DATA FOR REVIEW:
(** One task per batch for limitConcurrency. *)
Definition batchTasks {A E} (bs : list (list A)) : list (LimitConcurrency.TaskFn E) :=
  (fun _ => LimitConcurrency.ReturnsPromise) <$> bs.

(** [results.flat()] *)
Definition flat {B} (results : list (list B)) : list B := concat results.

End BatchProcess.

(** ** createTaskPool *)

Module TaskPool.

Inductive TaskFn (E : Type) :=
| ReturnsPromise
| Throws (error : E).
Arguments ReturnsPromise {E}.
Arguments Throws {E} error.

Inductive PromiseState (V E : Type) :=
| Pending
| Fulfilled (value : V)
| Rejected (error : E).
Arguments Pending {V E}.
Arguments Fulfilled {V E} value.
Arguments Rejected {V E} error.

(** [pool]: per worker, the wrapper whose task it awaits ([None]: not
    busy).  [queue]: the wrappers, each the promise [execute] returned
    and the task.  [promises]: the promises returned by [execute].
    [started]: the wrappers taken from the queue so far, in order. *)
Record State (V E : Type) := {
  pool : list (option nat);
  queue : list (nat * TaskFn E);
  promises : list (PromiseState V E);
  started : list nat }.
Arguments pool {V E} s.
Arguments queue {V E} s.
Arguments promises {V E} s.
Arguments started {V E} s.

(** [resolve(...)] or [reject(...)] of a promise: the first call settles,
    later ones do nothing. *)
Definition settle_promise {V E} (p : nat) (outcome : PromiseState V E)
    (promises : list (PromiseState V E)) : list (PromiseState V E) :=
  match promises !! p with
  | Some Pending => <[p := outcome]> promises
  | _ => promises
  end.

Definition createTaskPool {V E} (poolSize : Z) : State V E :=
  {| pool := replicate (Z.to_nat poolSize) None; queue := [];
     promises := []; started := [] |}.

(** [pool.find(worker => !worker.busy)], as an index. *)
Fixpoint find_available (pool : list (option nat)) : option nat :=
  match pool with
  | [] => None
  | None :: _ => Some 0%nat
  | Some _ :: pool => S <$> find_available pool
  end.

==

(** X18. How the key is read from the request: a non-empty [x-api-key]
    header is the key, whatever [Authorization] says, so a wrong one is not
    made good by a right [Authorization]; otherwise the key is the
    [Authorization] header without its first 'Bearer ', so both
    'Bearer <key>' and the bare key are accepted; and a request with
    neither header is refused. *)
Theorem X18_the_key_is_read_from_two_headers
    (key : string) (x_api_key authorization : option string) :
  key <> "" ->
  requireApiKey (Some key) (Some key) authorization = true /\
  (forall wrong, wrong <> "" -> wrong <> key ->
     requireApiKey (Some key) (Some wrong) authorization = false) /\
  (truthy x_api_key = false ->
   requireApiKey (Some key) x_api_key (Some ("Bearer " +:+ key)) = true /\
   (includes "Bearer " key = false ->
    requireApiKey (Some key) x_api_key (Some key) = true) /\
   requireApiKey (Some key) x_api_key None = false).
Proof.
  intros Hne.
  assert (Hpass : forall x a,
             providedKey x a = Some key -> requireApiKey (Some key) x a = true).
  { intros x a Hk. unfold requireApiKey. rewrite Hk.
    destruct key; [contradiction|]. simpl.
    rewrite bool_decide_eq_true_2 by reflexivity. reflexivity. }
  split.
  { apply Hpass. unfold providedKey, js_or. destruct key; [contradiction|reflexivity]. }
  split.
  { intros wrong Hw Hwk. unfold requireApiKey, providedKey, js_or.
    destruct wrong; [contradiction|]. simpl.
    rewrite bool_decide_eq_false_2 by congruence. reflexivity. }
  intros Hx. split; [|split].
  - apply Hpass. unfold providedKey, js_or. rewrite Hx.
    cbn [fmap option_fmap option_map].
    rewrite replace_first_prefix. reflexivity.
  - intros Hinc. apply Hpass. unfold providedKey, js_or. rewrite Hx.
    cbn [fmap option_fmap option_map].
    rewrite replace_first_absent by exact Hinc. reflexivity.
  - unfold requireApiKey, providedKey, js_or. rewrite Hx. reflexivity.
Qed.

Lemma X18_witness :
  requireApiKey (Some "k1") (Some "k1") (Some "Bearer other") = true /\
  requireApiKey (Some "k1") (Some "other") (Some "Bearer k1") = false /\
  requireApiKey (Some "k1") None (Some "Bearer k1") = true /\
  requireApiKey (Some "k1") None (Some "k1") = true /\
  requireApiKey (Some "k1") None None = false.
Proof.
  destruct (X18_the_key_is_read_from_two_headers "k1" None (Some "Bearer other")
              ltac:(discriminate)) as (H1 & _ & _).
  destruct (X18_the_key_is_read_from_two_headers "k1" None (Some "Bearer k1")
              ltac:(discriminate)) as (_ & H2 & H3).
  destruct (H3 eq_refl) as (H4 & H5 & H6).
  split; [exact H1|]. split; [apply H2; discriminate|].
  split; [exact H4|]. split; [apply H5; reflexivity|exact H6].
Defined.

TASK DIRECTIONS: The required output is the stretch of entries above from the line containing "providedKey, js_or. destruct" through the line containing "- apply Hpass.", reproduced exactly.

SOLVED EXERCISE:
  { apply Hpass. unfold providedKey, js_or. destruct key; [contradiction|reflexivity]. }
  split.
  { intros wrong Hw Hwk. unfold requireApiKey, providedKey, js_or.
    destruct wrong; [contradiction|]. simpl.
    rewrite bool_decide_eq_false_2 by congruence. reflexivity. }
  intros Hx. split; [|split].
  - apply Hpass. unfold providedKey, js_or. rewrite Hx.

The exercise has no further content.